Al via i campi di formazione organizzati da al Azhar per diffondere i "veri" e moderati insegnamenti dell'islam e per combattere l'estremismo. Ma c’è anche chi è critico verso l’iniziativa

Dall'arresto, nel 2013, del presidente dei Fratelli musulmani Mohammed Morsi, l'Egitto ha lanciato una feroce lotta all’estremismo. Da allora gli attacchi jihadisti nella penisola del Sinai e in altre parti del paese hanno preso di mira le forze di polizia e l’esercito. Ora Il Cairo sta organizzando campi di formazione intensivi per imam per rinnovare il discorso religioso, diffondere l’insegnamento moderato dell’islam e combattere le ideologie estremiste. I campi sono organizzati da al Azhar – tra le più prestigiose istituzioni dell’islam sunnita, sede principale dell’istruzione religiosa nel paese ma anche una sorta di partito trasversale alla società egiziana – in collaborazione con il ministero delle Dedicazioni religiose.

   

Secondo il ministro Mohamed Mokhtar Gomaa i campi dovranno formare gli imam per diffondere i "veri" e moderati insegnamenti dell'islam e per combattere il terrorismo e l'estremismo, legati a interpretazioni sbagliate della religione “instillate nelle menti della gente in quelle aree per decenni” e “spesso legate a elevati tassi di analfabetismo e povertà”, come ha dichiarato Amna Noseir – membro del parlamento e professore di studi islamici dell'Università di al Azhar – al quotidiano on-line Al Monitor.

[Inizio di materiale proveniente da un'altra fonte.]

Lemma accept_first_fresh input (db : Database) : grants_ok db ->
  db grant_lineages !! g_grant_id (sgr_payload input) = None ->
  g_revision (sgr_payload input) = 1 -> g_status (sgr_payload input) = grant_active ->
  (forall id l, db grant_lineages !! id = Some l -> active_pair (sgr_payload input) id l = false) ->
  accept_first input db = Ok (tt,
    set grant_revisions (<[(g_grant_id (sgr_payload input), 1) := revision_row input]> (db grant_revisions))
      (set grant_lineages (<[g_grant_id (sgr_payload input) := lineage_row input]> (db grant_lineages)) db)).
Proof.
  intros Hok Hl Hn Hs Hpair. unfold accept_first. rewrite Hn, Hs, bool_decide_eq_true_2 by done. cbn [negb orb Z.eqb].
  assert (Hnone : forall n, db grant_revisions !! (g_grant_id (sgr_payload input), n) = None).
  { intros n. destruct (db grant_revisions !! _) as [r|] eqn:Hr; [|done].
    apply (go_owned _ Hok) in Hr as [l Hr]. by pose proof (eq_trans (eq_sym Hl) Hr). }
  apply bind_Tx. eexists tt, _. split.
  - unfold insertLineage. apply bind_Tx. eexists _, db. split; [by apply query_Tx|].
    rewrite find_row_all by done. by apply insert_unique_fresh.
  - rewrite insertRevision_fresh; rewrite set_ne, ?Hn by done; [done| |by apply Hnone].
    intros n r Hr. by rewrite Hnone in Hr.
Qed.

Lemma accept_advance_next input l (db : Database) : grants_ok db ->
  db grant_lineages !! g_grant_id (sgr_payload input) = Some l ->
  follows (sgr_account input) (sgr_payload input) (sgr_digest input) db ->
  accept_advance input l db = Ok (tt,
    set grant_lineages (update_row (g_grant_id (sgr_payload input)) (advance_lineage input) (db grant_lineages))
      (set grant_revisions (<[(g_grant_id (sgr_payload input), g_revision (sgr_payload input)) := revision_row input]>
        (db grant_revisions)) db)).
Proof.
  intros Hok Hl [_ Hd Hp]. rewrite Hl in Hp. destruct Hp as (_ & _ & _ & _ & Ha & Hn & Hprev & Ht).
  pose proof (go_lineage _ Hok _ _ Hl) as Hlin.
  assert (Hs : is_Some (db grant_revisions !! (g_grant_id (sgr_payload input), l_current_revision l)))
    by (apply (lo_rows _ _ _ Hlin); pose proof (lo_current _ _ _ Hlin); lia).
  destruct Hs as [current Hc]. specialize (Ht _ Hc).
  destruct (lo_signed _ _ _ Hlin _ _ Hc) as (i & [(o & Ho & Hpay) _] & -> & _ & _ & _).
  pose proof (inspected_grant_ok _ _ Ho) as (_ & _ & _ & _ & _ & _ & _ & _ & _ & Hsafe & _).
  cbn [HailPayloadByType] in *. rewrite Hpay in Hsafe. cbn [revision_row gr_updated_at] in Ht.
  assert (Hadv : advances input l (Some (revision_row i)) = Ok true).
  { unfold advances. rewrite Ha, Hn, Z.eqb_refl, Hprev. rewrite bool_decide_eq_true_2 by done.
    cbn [negb orb revision_row gr_updated_at]. unfold safeInteger. rewrite Hsafe. cbn [mbind result_bind]. f_equal. lia. }
  unfold accept_advance. apply bind_Tx. eexists _, db. split; [by apply query_Tx|].
  apply bind_Tx. exists true, db. split.
  - apply throwing_Tx. split; [|done]. exact Hadv.
  - cbn [negb]. apply bind_Tx. eexists tt, _. split.
    + apply insertRevision_fresh; [done|].
      destruct (db grant_revisions !! (_, g_revision _)) as [r|] eqn:Hr; [|done].
      assert (Hs : is_Some (db grant_revisions !! (g_grant_id (sgr_payload input), g_revision (sgr_payload input)))) by by eexists.
      apply (lo_rows _ _ _ Hlin) in Hs. lia.
    + unfold write. rewrite Hfree. by rewrite set_ne.
Qed.

(** What follows is accepted. *)
Lemma accept_follows input (db : Database) : grants_ok db -> checked input ->
  follows (sgr_account input) (sgr_payload input) (sgr_digest input) db ->
  exists g db', acceptReceivedRevision input db = Ok (g, db').
Proof.
  intros Hok Hc Hf. set (i := as_received (sgr_account input) input).
  assert (Hacc : exists a, db provider_accounts !! sgr_account input = Some a /\ a_active a = true /\ a_did a = g_grantee (sgr_payload input)).
  { destruct (fo_account _ _ _ _ Hf) as (a & Ha & Hact & _). apply find_row_Some in Ha as [Ha [Hd _]%andb_true_iff].
    apply jstr_eqb_eq in Hd. by exists a. }
  destruct Hacc as (a & Ha & Hact & Hdid).
  assert (Hci : checked i) by (by destruct Hc; split).
  pose proof Hf as [_ Hd Hp].
  change (sgr_payload input) with (sgr_payload i) in *. change (sgr_digest input) with (sgr_digest i) in *.
  assert (Hgo : exists g db', (match db grant_lineages !! g_grant_id (sgr_payload i) with
    | None => _ ← accept_first i; read_back i
    | Some l => _ ← accept_advance i l; read_back i
    end : Tx SignedGrantRevision) db = Ok (g, db')).
  { destruct (db grant_lineages !! _) as [l|] eqn:Hl.
    - pose proof (accept_advance_next i l db Hok Hl Hf) as Hadv. destruct Hp as (_ & _ & Hg & He & _).
      edestruct (read_back_Ok i (advance_lineage i l)) as [g Hr]; [exact Hci|..|
        exists g; eexists; apply bind_Tx; eexists tt, _; split; [exact Hadv|exact Hr]].
      + rewrite set_eq. tables. by rewrite update_same, Hl.
      + done.
      + done.
      + done.
      + rewrite set_ne, set_eq by done. tables. apply insert_same.
    - destruct Hp as (Hn & Hs & Hpair). pose proof (accept_first_fresh i db Hok Hl Hn Hs Hpair) as Hacc.
      edestruct (read_back_Ok i (lineage_row i)) as [g Hr]; [exact Hci|..|
        exists g; eexists; apply bind_Tx; eexists tt, _; split; [exact Hacc|exact Hr]].
      + rewrite set_ne, set_eq by done. tables. apply insert_same.
      + done.
      + done.
      + done.
      + rewrite set_eq, Hn. tables. apply insert_same. }
  destruct Hgo as (g & db' & Hgo). exists g, db'. unfold acceptReceivedRevision. fold i.
  apply bind_Tx. exists tt, db. split; [by apply throwing_Tx; rewrite checkedInput_role|].
  apply bind_Tx. exists tt, db. split.
  { unfold party_account. apply bind_Tx. eexists _, db. split; [by apply query_Tx|]. apply throwing_Tx. split; [|done].
    change (sgr_account i) with (sgr_account input). rewrite ?Ha, Hact. cbn [accountParty]. rewrite Hdid, jstr_eqb_refl. done. }
  apply bind_Tx. eexists _, db. split; [by apply query_Tx|]. destruct (db grant_lineages !! _) as [l|] eqn:Hl; [|done].
  destruct Hp as (Hrole & Hacc & Hg & He & _ & Hn & _). rewrite Hg, He, !jstr_eqb_refl. cbn [negb orb].
  apply bind_Tx. eexists _, db. split; [by apply query_Tx|]. rewrite Hrole.
  change (sgr_account i) with (sgr_account input). rewrite Hacc, jstr_eqb_refl. cbn [negb].
  destruct (db grant_revisions !! (_, g_revision _)) as [r|] eqn:Hr; [|done].
  assert (Hs : is_Some (db grant_revisions !! (g_grant_id (sgr_payload i), g_revision (sgr_payload i)))) by by eexists.
  apply (lo_rows _ _ _ (go_lineage _ Hok _ _ Hl)) in Hs. lia.
Qed.
End repository.

(** ** The receiver answers *)

(** [p] may follow [q]: issued when it was, and with its consent if it restricts it. *)
Definition compatible (q p : HailGrant) `{HailEnv} `{Cborg} : Prop :=
  g_issued_at p = g_issued_at q /\ exists restricts, restrictsAuthorization q p = Ok restricts /\
    (restricts = true -> g_consent_context q = g_consent_context p).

L’intervento coinvolgerà le aree di confine, tra cui Port Said, Ismailia e Suez, e i governatori meridionali, la regione del Delta e le città costiere.

     

Zone dove, secondo un rapporto del 2015 dell'Agenzia egiziana di statistica (Capmas), i tassi di analfabetismo sono ai massimi livelli: il 32,1 per cento dei residenti nel governatorato meridionale di Minya sono analfabeti, il 31,4 per cento nel governatorato di Sohag e il 29,6 per cento a Beni Suef. Un altro rapporto Capmas pubblicato nel 2015 ha dimostrato che circa il 56,8 per cento dei residenti nell'Alto Egitto non può soddisfare le proprie necessità di base. “Quelle aree hanno bisogno di un rinnovato discorso religioso che può eliminare le incomprensioni sugli insegnamenti islamici”, ha spiegato Noseir.

    

Nel 2015, al Azhar ha anche lanciato un osservatorio web per combattere il radicalismo e l'estremismo che opera in dieci lingue e contrasta sui social media la propaganda dei gruppi terroristici. Da quando ha lanciato "Ask al Azhar" in collaborazione con Youm7, uno dei siti web più noti in Egitto, l’al Azhar Fatwa Global Center ha ricevuto centinaia di richieste di chiarimenti online sulle fatwa – per semplificare, le leggi che regolano la liceità di un comportamento secondo la legge islamica, quindi delle sorte di pareri pro veritate. Ma c’è anche chi è critico verso l’iniziativa, come il giornalista Hussein al Qadi, che sostiene sia solo una mossa di propaganda di al Azhar “per mostrarsi attivo nella lotta al terrorismo senza dover rimuovere le tracce di estremismo al suo interno, ad esempio riguardo all’oppressione dei copti”.